# A 2270 lb jigsaw puzzle or Assembling a 10x50 Republic Lagun Knee Mill



## moya034 (Jun 6, 2013)

Hello all! I've recently finished my lathe renovation project (will post a thread about that soon) so it is now to move on to the next project on the list...

Back in March of 2011 I purchased a Republic Lagun 10x50 FTV-2 knee mill from a nice gentleman who answered a wanted ad on craigslist. I purchased the machine for just a small premium over scrap value. The machine did not see alot of use. You can still see the original flaking marks on the ways if you remove the surface rust.

The only real catch was the machine was taken apart in prep for paint. While I had some reservations about this it was a hard deal to pass up and I was confident in the seller and the machine. Also, Republic Lagun is still a company in business and still offering support and parts for this machine.
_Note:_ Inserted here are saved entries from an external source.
(* ===== verification/GoogleBmsProps.v ===== *)
(** * google_bms: reading, scaling and replacing the charge table *)

From S2P Require Import Prelude Heap GoogleBms BmsTiers BmsTiersProps.

Lemma mapM_Ok {A B} (f : A → outcome B) (g : A → B) l :
  (∀ x, x ∈ l → f x = Ok (g x)) → mapM f l = Ok (g <$> l).
Proof.
  induction l as [|x l IH]; intros H; simpl; [done|].
  rewrite H by left. simpl. rewrite IH; [done|]. intros y Hy. apply H. by right.
Qed.

Section Bms.
Context {env : gbms_env} {env_ok : gbms_env_ok env}.

(** ** Reading arrays keeps their lengths *)

Lemma read_s32_array_length n s c l ret l' :
  read_s32_array n s c l = (ret, l') → 0 <= c <= Z.of_nat (length l) →
  length l' = length l.
Proof.
  unfold read_s32_array. pose proof (dt_array_length n s c) as Hlen.
  destruct (dt_array n s c) as [r v]. simpl in Hlen. case_bool; intros [= <- <-] Hc; [done|].
  specialize (Hlen ltac:(lia) ltac:(lia)).
  rewrite length_app, length_fmap, length_drop. lia.
Qed.

Lemma read_either_s32_length n s c l ret l' :
  read_either_s32 n s c l = (ret, l') → 0 <= c <= Z.of_nat (length l) →
  length l' = length l.
Proof.
  unfold read_either_s32. destruct (read_s32_array (gbms_batt_id_node n) s c l)
    as [r1 l1] eqn:H1. intros H2 Hc.
  apply read_s32_array_length in H1; [|done]. rewrite <- H1 in *.
  revert H2. case_bool; [|by intros [= _ <-]].
  intros H2. by apply read_s32_array_length in H2.
Qed.

(** ** The shape of the charge table *)

Record table_shape (t : cc_table) : Prop := {
  ts_temps : Z.of_nat (length t.(temp_limits)) = GBMS_CHG_TEMP_NB_LIMITS_MAX;
  ts_volts : Z.of_nat (length t.(volt_limits)) = GBMS_CHG_VOLT_NB_LIMITS_MAX;
  ts_topoffs : Z.of_nat (length t.(topoff_limits)) = GBMS_CHG_TOPOFF_NB_LIMITS_MAX
}.

Record table_counts (t : cc_table) : Prop := {
  tc_temp : 1 <= t.(temp_nb_limits) <= GBMS_CHG_TEMP_NB_LIMITS_MAX;
  tc_volt : 1 <= t.(volt_nb_limits) <= GBMS_CHG_VOLT_NB_LIMITS_MAX;
  tc_topoff : t.(topoff_nb_limits) <= GBMS_CHG_TOPOFF_NB_LIMITS_MAX
}.

Local Ltac solve_shape :=
  split_and!; simpl; try done; try lia; try (intros ?; lia); try (intros _);
  split; simpl; unfold GBMS_CHG_TEMP_NB_LIMITS_MAX, GBMS_CHG_VOLT_NB_LIMITS_MAX,
    GBMS_CHG_TOPOFF_NB_LIMITS_MAX; done || lia.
Here's an image I snapped after unloading it off the truck. I put everything except the milling head on pallets for easy movement with a pallet jack. I really dig putting stuff on pallets in the shop. Makes life easy.







Fast forward a couple years. A number of circumstances kept me out of the shop but here we are, back with a gusto!

After thinking about the logistics of actually putting this together, I was concerned about the safety and easy of assembling the very heavy parts. I considered renting a fork lift or gantry crane. I was concerned about the cost of the fork lift, and I was unable to locate a gantry crane for rental. I was very very lucky to find a good unit on craigslist for $400, which made me quite happy. 

Just this past weekend I reorganized the garage and assmebled the crane. The block and tackle made easy work of doing this by myself. (The shop is an old carriage house with an attic and a hole in the floor.)






This weekend I plan to de-rust all the castings and empty the boxes of parts and get them laid out and ready for assembly. I do NOT plan to paint the machine... I think it is OK as is. 

I do have the manual from Lagun that has lots of good info and should be very useful.

I plan to call Lagun and ask their recommendation, but I figured I'll ask here in case anyone familiar with lubes or this machine knows the answer... The manual calls for a grease and lists several, but all seem to be out of production. Finding info to cross reference it hasn't been easy:

Shell OSSAGOL-V-GRIS
Mobil DORCIA-150
B.P. Energol BL-1200
Esso Surret-Fluid-30-F
DOW Corning MOLYKOTE-165-X

I did send an email off to Mobil tech support and they said the replacement for DORCIA-150 is Mobiltac 375 NC... Good luck finding that for purchase!

Stay tuned. I'll be posting updates and pics as progress occurs.


----------



## Mitchg07261995 (Jun 6, 2013)

good luck, cant wait to see more


----------



## Wizard69 (Jun 6, 2013)

Very interesting!    

Personal opinion here but I suspect you will regret not painting  some parts of the machine.  At the very least do the machine base or main casting.  

In any event it looks like you are well on your way to a very nice machine.


----------



## jwcnc1911 (Jun 6, 2013)

Are you doing any work to the ways?  Use caution when putting the saddle back on the base.  It can be very difficult to get the table square to the base.  I had some trouble with an older Bridgeport.

Good luck, that's a JOB!


----------



## moya034 (Jun 6, 2013)

Mitchg07261995, 
Glad you are interested. I can't wait to make chips with it. 

Wizard69,
While the paint is not perfect, it is plenty good enough to protect the iron and it is not chipping off. I have too many projects waiting in the wind to take the time to do what I would consider a proper paint job. I'm the kind of guy that either does it right, or not at all. (Well, MOST of the time, at least.) 

While my lathe looks awesome with it's pretty new paint job, and I'm VERY proud of it, It was such an enormous amount of work, I wish I had just left the old paint be and moved on to making chips faster. In fact, one of the reasons the lathe project sat around for 3 years before I got back to it was due to the amount of work in the paint job that I did not anticipate when I first decided to do it.

jwcnc1911,
Not sure what you mean by work on the ways. They are in good enough condition that they should need no scraping. The original flaking marks are still visible. All they should need is de-rusting. For that I will be using naval jelly, scotchbrite, solvents, Marvel's Mystery Oil (I love that stuff!), and lots of elbow grease.

If you care to share them in more detail, I would be very interested in hearing more about your experiences in getting everything square and true with your Bridgeport.

Also, I assume by your username that you are a 1911 fan. I'm a Kimber guy myself.


----------